* PROBLEM TO WORK ON *
Only one stretch of the data below is wanted: the lines starting at the one with "(g : rng) : Linear" and ending at the one with "mkQuantizedLinear group_size bits", both included, given again exactly.

*** SUPPLIED RECORDS ***

(** [a + b] where the row vector [b] is broadcast over the rows of [a] *)
Definition add_row m n (a : array m n) (b : array 1 n) : array m n :=
  Array (promote (dtype a) (dtype b))
        (data a + \matrix_(i, j) data b 0 j).

(** [s * a] for a Python float [s]: the array keeps its dtype *)
Definition smul m n (s : R) (a : array m n) : array m n :=
  Array (dtype a) (s *: data a).

(** [a.transpose()] *)
Definition transpose m n (a : array m n) : array n m :=
  Array (dtype a) (data a)^T.

(** [mx.zeros(shape)] *)
Definition zeros m n : array m n := Array float32 0.

(** [a.size] *)
Definition size_of m n (_ : array m n) : nat := (m * n)%N.

End Arrays.

(** The services of the runtime this code calls and does not define. *)
Class Runtime (R : realFieldType) : Type := {
  (** state of the global random generator *)
  rng : Type;
  (** [mx.random.uniform(low=-1/sqrt(fan_in), high=1/sqrt(fan_in), shape)] *)
  random_uniform : forall (fan_in m n : nat), rng -> array R m n * rng;
  (** [nn.Dropout(p)(x)]; the flag is the module's training mode *)
  nn_dropout : forall (p : R) (training : bool) m n,
      array R m n -> rng -> array R m n * rng;
  (** [mx.random.categorical(logits)] *)
  random_categorical : seq R -> rng -> nat * rng;
  (** packed weight, scales and biases of a quantized [m x n] weight *)
  qarray : nat -> nat -> Type;
  (** [mx.quantize(w, group_size, bits)] *)
  mx_quantize : forall m n, array R m n -> nat -> nat -> qarray m n;
  (** [mx.dequantize(w, scales, biases, group_size, bits)] *)
  mx_dequantize : forall m n, qarray m n -> nat -> nat -> 'M[R]_(m, n);
  (** dtype of the scales of a packed weight *)
  scales_dtype : forall m n, qarray m n -> Dtype
}.

(** ** mlx.nn layers *)

Record Linear (R : realFieldType) : Type := mkLinear {
  output_dims : nat;
  input_dims : nat;
  weight : array R output_dims input_dims;
  bias : option (array R 1 output_dims);
  name : option string
}.

Record QuantizedLinear (R : realFieldType) (mx : Runtime R) : Type :=
  mkQuantizedLinear {
  q_output_dims : nat;
  (** logical input width; the packed array has [q_input_dims * bits / 32]
      columns, from which the code recovers it as [shape[1] * (32 // bits)] *)
  q_input_dims : nat;
  group_size : nat;
  bits : nat;
  q_weight : qarray q_output_dims q_input_dims;
  q_bias : option (array R 1 q_output_dims);
  q_name : option string
}.

Module nn.
Section Layers.
Context {R : realFieldType} {mx : Runtime R}.

(** [nn.Linear(input_dims, output_dims, bias)]: a layer with freshly drawn
    weights; it has no [name] attribute yet. *)
Definition Linear_init (input_dims output_dims : nat) (bias : bool)
    (g : rng) : Linear R * rng :=
  let w := random_uniform input_dims output_dims input_dims g in
  let b := random_uniform input_dims 1 output_dims w.2 in
  (mkLinear w.1 (if bias then Some b.1 else None) None,
   if bias then b.2 else w.2).

(** [nn.Linear.__call__]: [x @ weight.T + bias] *)
Definition Linear_call (l : Linear R) b (x : array R b (input_dims l)) :
    array R b (output_dims l) :=
  let y := matmul x (transpose (weight l)) in
  if bias l is Some bv then add_row y bv else y.

(** [nn.QuantizedLinear.from_linear(linear, group_size, bits)] *)
Definition QuantizedLinear_from_linear (l : Linear R) (group_size bits : nat) :
    QuantizedLinear mx :=
  mkQuantizedLinear group_size bits
    (mx_quantize (weight l) group_size bits) (bias l) None.

(** [nn.QuantizedLinear.__call__]: the quantized matrix product computes
    [x @ dequantize(weight).T] and adds the bias. *)
Definition QuantizedLinear_call (q : QuantizedLinear mx) b
    (x : array R b (q_input_dims q)) : array R b (q_output_dims q) :=
  let w := Array (scales_dtype (q_weight q))
                 (mx_dequantize (q_weight q) (group_size q) (bits q)) in
  let y := matmul x (transpose w) in
  if q_bias q is Some bv then add_row y bv else y.

End Layers.
Arguments Linear_call {R} l {b} x.
Arguments QuantizedLinear_call {R mx} q {b} x.
End nn.

(** ** training/lora.py: class LoRALinear *)

(** The layer an adapter wraps: [isinstance(linear, nn.QuantizedLinear)]
    tells the two apart. *)
Inductive layer (R : realFieldType) (mx : Runtime R) : Type :=
  | Plain of Linear R
  | Quantized of QuantizedLinear mx.
Arguments Plain {R mx} _.

Section LayerShape.
Context {R : realFieldType} {mx : Runtime R}.

(** [linear.weight.shape], with the packed width of a quantized weight
    multiplied back by [32 // bits] *)
Definition out_dims (l : layer mx) : nat :=
  match l with Plain p => output_dims p | Quantized q => q_output_dims q end.

Definition in_dims (l : layer mx) : nat :=
  match l with Plain p => input_dims p | Quantized q => q_input_dims q end.

(** ["bias" in linear] *)
Definition has_bias (l : layer mx) : bool :=
  match l with Plain p => isSome (bias p) | Quantized q => isSome (q_bias q) end.

Definition layer_name (l : layer mx) : option string :=
  match l with Plain p => name p | Quantized q => q_name q end.

(** [linear(x)] *)
Definition layer_call (l : layer mx) b :
    array R b (in_dims l) -> array R b (out_dims l) :=
  match l with
  | Plain p => @nn.Linear_call R p b
  | Quantized q => @nn.QuantizedLinear_call R mx q b
  end.

End LayerShape.
Arguments layer_call {R mx} l {b} x.

(** The adapter.  Its factors are shaped after the wrapped layer, as
    [from_linear] and [__init__] build them. *)
Record LoRALinear (R : realFieldType) (mx : Runtime R) : Type := mkLoRALinear {
  linear : layer mx;
  rank : nat;
  lora_dropout : R;
  scale : R;
  lora_a : array R (in_dims linear) rank;
  lora_b : array R rank (out_dims linear);
  lora_name : option string
}.

Module LoRALinear.
Section Adapter.
Context {R : realFieldType} {mx : Runtime R}.

(** Lines 82-91 of [__init__], for the layer the adapter ends up holding:
    the dropout module, the scale and the two factors. *)
Definition init_lora_weights (linear : layer mx) (rank : nat)
    (alpha dropout scale : R) (g : rng) : result (LoRALinear mx) * rng :=
  (* nn.Dropout(p=dropout) refuses a probability outside [0, 1) *)
  if (dropout < 0) || (1 <= dropout) then (Raise ValueError, g)
  (* scale * (alpha / rank) *)
  else if rank == 0%N then (Raise ZeroDivisionError, g)
  else
    let a := random_uniform (in_dims linear) (in_dims linear) rank g in
    (Ok (@mkLoRALinear R mx linear rank dropout (scale * (alpha / rank%:R))
           a.1 (zeros R rank (out_dims linear)) None),
     a.2).

(** [LoRALinear(input_dims, output_dims, rank, alpha, dropout, scale, bias)] *)
Definition init (input_dims output_dims rank : nat) (alpha dropout scale : R)
    (bias : bool) (g : rng) : result (LoRALinear mx) * rng :=
  let fresh := nn.Linear_init input_dims output_dims bias g in
  init_lora_weights (Plain fresh.1) rank alpha dropout scale fresh.2.

Definition set_name (a : LoRALinear mx) (n : option string) : LoRALinear mx :=
  @mkLoRALinear R mx (linear a) (rank a) (lora_dropout a) (scale a)
                (lora_a a) (lora_b a) n.

(** [LoRALinear.from_linear]: the constructor runs on the shape of
    [linear] (its own fresh layer only advances the random generator),
    then the adapter takes [linear] and its name.  The layer is taken to
    carry its [name] attribute, as every module of a model does once
    [_update_names] has run; on a layer without it [linear.name] raises
    [AttributeError], which is not modelled here. *)
Definition from_linear (linear : layer mx) (rank : nat)
    (alpha dropout scale : R) (g : rng) : result (LoRALinear mx) * rng :=
  let output_dims := out_dims linear in
  let input_dims := in_dims linear in
  let bias := has_bias linear in
  let fresh := nn.Linear_init input_dims output_dims bias g in
  let lora_lin := init_lora_weights linear rank alpha dropout scale fresh.2 in
  (do a <- lora_lin.1; Ok (set_name a (layer_name linear)), lora_lin.2).

(** [lora_size] *)
Definition lora_size (self : LoRALinear mx) : nat :=
  (size_of (lora_a self) + size_of (lora_b self))%N.

(** [__call__] *)
Definition call (self : LoRALinear mx) (training : bool) b
    (x : array R b (in_dims (linear self))) (g : rng) :
    array R b (out_dims (linear self)) * rng :=
  let dtype :=
    match linear self with
    | Plain p => dtype (weight p)
    | Quantized q => scales_dtype (q_weight q)
    end in
  let y := layer_call (linear self) (astype dtype x) in
  let d := nn_dropout (lora_dropout self) training x g in
  let z := matmul (matmul d.1 (lora_a self)) (lora_b self) in
  (add y (smul (scale self) z), d.2).

(** [merge] *)
Definition merge (self : LoRALinear mx) (g : rng) : layer mx * rng :=
  match linear self as l
        return array R (in_dims l) (rank self) ->
               array R (rank self) (out_dims l) -> layer mx * rng with
  | Plain linear => fun lora_a lora_b =>
      let weight := weight linear in
      let dtype := dtype weight in
      let update := transpose (matmul lora_a lora_b) in
      let weight := astype dtype (add weight (smul (scale self) update)) in
      (* linear.weight = weight; return linear *)
      (Plain (mkLinear weight (bias linear) (name linear)), g)
  | Quantized linear => fun lora_a lora_b =>
      let dtype := float16 in
      let group_size := group_size linear in
      let bits := bits linear in
      let weight := Array (scales_dtype (q_weight linear))
                      (mx_dequantize (q_weight linear) group_size bits) in
      let update := transpose (matmul lora_a lora_b) in
      let weight := astype dtype (add weight (smul (scale self) update)) in
      (* output_dims, input_dims = weight.shape *)
      let output_dims := q_output_dims linear in
      let input_dims := q_input_dims linear in
      let bias := isSome (q_bias linear) in
      (* the merged [weight] is not used below this point *)
      let linear := nn.Linear_init input_dims output_dims bias g in
      (Quantized (nn.QuantizedLinear_from_linear linear.1 group_size bits),
       linear.2)
  end (lora_a self) (lora_b self).

End Adapter.
Arguments call {R mx} self training {b} x g.
End LoRALinear.

(** ** The module tree *)

(** A slot of the tree: a linear layer, plain or quantized, an adapter, or
    any other module (with its [name], if set).  An adapter sits in the
    slot of the layer it wraps and holds that layer as its child; the child
    is reached through the adapter. *)
Inductive Module (R : realFieldType) (mx : Runtime R) : Type :=
  | MLinear of Linear R
  | MQuantizedLinear of QuantizedLinear mx
  | MLoRALinear of LoRALinear mx
  | MOther of option string.
Arguments MLinear {R mx} _.
Arguments MOther {R mx} _.

(** The model: its slots keyed by dotted path, whether the base parameters
    are frozen and whether the modules are in training mode. *)
Record Model (R : realFieldType) (mx : Runtime R) : Type := mkModel {
  named_modules : seq (string * Module mx);
  frozen : bool;
  training : bool
}.

Section Tree.
Context {R : realFieldType} {mx : Runtime R}.

Definition of_layer (l : layer mx) : Module mx :=
  match l with Plain p => MLinear p | Quantized q => MQuantizedLinear q end.

Definition key_eqb (k : string) (e : string * Module mx) : bool :=
  String.eqb k e.1.

(** Value bound to [key] in a list of replacements: the last binding wins,
    as in the dictionary [tree_unflatten] builds. *)
Fixpoint lookup (key : string) (repl : seq (string * Module mx)) :
    option (Module mx) :=
  if repl is e :: repl' then
    if lookup key repl' is Some m then Some m
    else if key_eqb key e then Some e.2 else None
  else None.

(** [model.update_modules(tree_unflatten(repl))]: every slot named in
    [repl] takes the module given for it.  The tree utilities of the
    runtime are taken to accept every list. *)
Definition update_modules (model : Model mx) (repl : seq (string * Module mx)) :
    Model mx :=
  mkModel [seq (e.1, if lookup e.1 repl is Some m then m else e.2)
          | e <- named_modules model]
          (frozen model) (training model).

(** [model.freeze()] *)
Definition freeze (model : Model mx) : Model mx :=
  mkModel (named_modules model) true (training model).

(** [model.train(mode)] *)
Definition set_train (model : Model mx) (mode : bool) : Model mx :=
  mkModel (named_modules model) (frozen model) mode.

***

* SOLUTION *
    (g : rng) : Linear R * rng :=
  let w := random_uniform input_dims output_dims input_dims g in
  let b := random_uniform input_dims 1 output_dims w.2 in
  (mkLinear w.1 (if bias then Some b.1 else None) None,
   if bias then b.2 else w.2).

(** [nn.Linear.__call__]: [x @ weight.T + bias] *)
Definition Linear_call (l : Linear R) b (x : array R b (input_dims l)) :
    array R b (output_dims l) :=
  let y := matmul x (transpose (weight l)) in
  if bias l is Some bv then add_row y bv else y.

(** [nn.QuantizedLinear.from_linear(linear, group_size, bits)] *)
Definition QuantizedLinear_from_linear (l : Linear R) (group_size bits : nat) :
    QuantizedLinear mx :=
  mkQuantizedLinear group_size bits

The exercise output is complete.